1.3 Consideration and Payment for the Warrants. As consideration for the
Warrants, PURCHASER shall pay the total purchase price of $10,000 (the "Purchase
Price").
ARTICLE 2
REPRESENTATIONS AND COVENANTS OF SELLER AND PURCHASER
2.1 The SELLER hereby represents and warrants that:
Page 1 of 9
(a) SELLER has title in and to the Warrants free and clear of all
liens, security interests, pledges, encumbrances, charges, restrictions,
demands and claims, of any kind and nature whatsoever.
(b) SELLER shall transfer title, in and to the Warrants, to
PURCHASER free and clear of all liens, security interests, pledges,
encumbrances, charges, restrictions, demands and claims, of any kind and
nature whatsoever, whether direct or indirect or contingent.
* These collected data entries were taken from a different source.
(** * Embedding adapters of langchain: a shallow embedding

    The development follows three source files:
    - [langchain/embeddings/sagemaker_endpoint.py]
      (class [SagemakerEndpointEmbeddings]),
    - [langchain/embeddings/tensorflow_hub.py]
      (class [TensorflowHubEmbeddings]),
    - [tests/integration_tests/vectorstores/fake_embeddings.py]
      (class [FakeEmbeddings]).

    Python integers are [Z], Python [str] is [string] (the UTF-8 bytes of the
    text: the byte 10 occurs in UTF-8 only as the line feed itself, so the
    replacement of line feeds is the same on bytes and on code points),
    Python [float] is the kernel's binary64 [float].  A call that may raise
    returns an [outcome]; a call that talks to a collaborator (the content
    handler, the endpoint client, the loaded model) threads a [state] that
    holds the collaborator's own world and the journal of calls made. *)

From Stdlib Require Import ZArith PrimFloat Uint63.
From stdpp Require Import base list strings.

Local Open Scope string_scope.
Local Open Scope list_scope.
Local Open Scope Z_scope.

Declare Scope py_scope.
Delimit Scope py_scope with py.
Reserved Notation "x <- m ;; k"
  (at level 100, m at next level, right associativity).

(** ** Python values and exceptions *)

Module Py.

(** The exception classes the three files raise, catch or let through.
    [OtherError] is any further subclass of [Exception] that is not an
    [ImportError]; [NonError] is a [BaseException] outside [Exception]
    ([KeyboardInterrupt], [SystemExit]), which [except Exception] lets
    through. *)
Inductive exn_class : Type :=
  | ValueError
  | TypeError
  | KeyError
  | IndexError
  | ImportError
  | OtherError (name : string)
  | NonError (name : string).

(** An exception object: its class and [str(e)]. *)
Record exn : Type := Exn { exn_cls : exn_class; exn_str : string }.

(** [isinstance(e, Exception)] *)
Definition is_Exception (e : exn) : bool :=
  match exn_cls e with
  | NonError _ => false
  | _ => true
  end.

(** [isinstance(e, ImportError)] *)
Definition is_ImportError (e : exn) : bool :=
  match exn_cls e with
  | ImportError => true
  | _ => false
  end.

(** The result of evaluating an expression: a value or a raised exception. *)
Inductive outcome (A : Type) : Type :=
  | Ok (a : A)
  | Raise (e : exn).
Arguments Ok {A} a.
Arguments Raise {A} e.

Definition is_Ok {A} (o : outcome A) : bool :=
  match o with Ok _ => true | Raise _ => false end.

(** The exception an evaluation ended with, if any. *)
Definition err_of {A} (o : outcome A) : option exn :=
  match o with Ok _ => None | Raise e => Some e end.

(** *** [str.replace] with a one-character pattern *)

Definition LF : Ascii.ascii := Ascii.ascii_of_nat 10.
Definition SP : Ascii.ascii := Ascii.ascii_of_nat 32.

(** [s.replace(old, new)] where [old] and [new] are one character long. *)
Fixpoint replace_char (old new : Ascii.ascii) (s : string) : string :=
  match s with
  | EmptyString => EmptyString
  | String c s' =>
      String (if Ascii.eqb c old then new else c) (replace_char old new s')
  end.

(** The expression [x.replace("\n", " ")] of the three embedding paths. *)
Definition replace_newlines (x : string) : string := replace_char LF SP x.

(** The characters of a string, in order. *)
Fixpoint chars (s : string) : list Ascii.ascii :=
  match s with
  | EmptyString => []
  | String c s' => c :: chars s'
  end.

(** *** [range] *)

(** [len(range(start, stop, step))] for a non-zero [step], as CPython
    computes it. *)
Definition range_len (start stop step : Z) : Z :=
  if (0 <? step) && (start <? stop) then 1 + (stop - 1 - start) / step
  else if (step <? 0) && (stop <? start) then 1 + (start - 1 - stop) / (- step)
  else 0.

(** The items of [range(start, stop, step)] for a non-zero [step]. *)
Definition range_items (start stop step : Z) : list Z :=
  (fun k => start + k * step) <$> seqZ 0 (range_len start stop step).

(** [range(start, stop, step)]: a zero step raises. *)
Definition range3 (start stop step : Z) : outcome (list Z) :=
  if step =? 0 then Raise (Exn ValueError "range() arg 3 must not be zero")
  else Ok (range_items start stop step).

(** [range(stop)] *)
Definition range1 (stop : Z) : list Z := range_items 0 stop 1.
(c) SELLER has the full right, power and authority to enter into
this Agreement and to carry out and consummate the transaction
contemplated herein. This Agreement constitutes the legal, valid and
binding obligation of SELLER.
2.2. The PURCHASER hereby represents and warrants that:
(a) The PURCHASER has the full right, power and authority to enter
into this Agreement and to carry out and consummate the transaction
contemplated herein. This Agreement constitutes the legal, valid and
binding obligation of PURCHASER.
(b) The PURCHASER acknowledges that investment in the Warrants
involves substantial risks and is suitable only for persons of adequate
financial means who can bear the economic risk of an investment in the
Warrants for an indefinite period of time. PURCHASER further represents
that it:
(1) has adequate means of providing for its current
needs and possible personal contingencies, has no need for
liquidity in its investment in the Warrants, is able to bear
the substantial economic risks of an investment in the
Warrants for an indefinite period, and, at the present time,
can afford a complete loss of its investment;
(2) does not have an overall commitment to investments
which are not readily marketable that is disproportionate to
its net worth, and that its investment in the Warrants will
not cause such overall commitment to become excessive;
(3) has such knowledge and experience in financial, tax
and business matters that it is capable of evaluating the
merits and risks of an investment in the Warrants;
(4) has been given the opportunity to ask questions of
and to receive answers from persons acting on Anza's behalf
concerning the terms and conditions of this transaction and
also has been given the opportunity to obtain any additional
information which SELLER possesses or can acquire without
unreasonable effort or expense. As a result, PURCHASER is
cognizant of the financial condition, capitalization, and the
operations of Anza, has available full information concerning
their affairs and has been able to evaluate the merits and
risks of the investment in the Warrants.
Page 2 of 9
(c) If, in the opinion of counsel for Anza, the PURCHASER has acted
in a manner inconsistent with the representations and warranties in this
Securities Purchase Agreement, SELLER may refuse to transfer the Warrants
until such time as counsel for Anza is of the opinion that such transfer
will not require registration of the Securities under the Act or
qualification of the Securities under applicable blue sky law or any other
securities law. The PURCHASER understands and agrees that Anza may refuse
to acknowledge or permit any disposition of the Securities that is not in
all respects in compliance with this Securities Purchase Agreement and
that Anza intends to make an appropriate notation in its records to that
effect.
(d) If the PURCHASER is an individual, the PURCHASER is over 21
years of age; and if the PURCHASER is an unincorporated association, all
of its members are of such age.
2.3 The PURCHASER further represents and warrants its understanding that
the investment in the Warrants is highly speculative, PURCHASER is able to bear
the economic risk of such investment. PURCHASER is an "Accredited Investor"
because PURCHASER either:
(i) has a net worth of at least $1,000,000 (including home and
personal property), OR
(ii) had an individual income of more than $200,000 in each of the
two most recent calendar years, and reasonably expects to have an
individual income in excess of $200,000 in the current calendar year; or
along with Purchaser's spouse had joint income in excess of $300,000 in
each of the two most recent calendar years, and reasonably expects to have
a joint income in excess of $300,000 in the current calendar year.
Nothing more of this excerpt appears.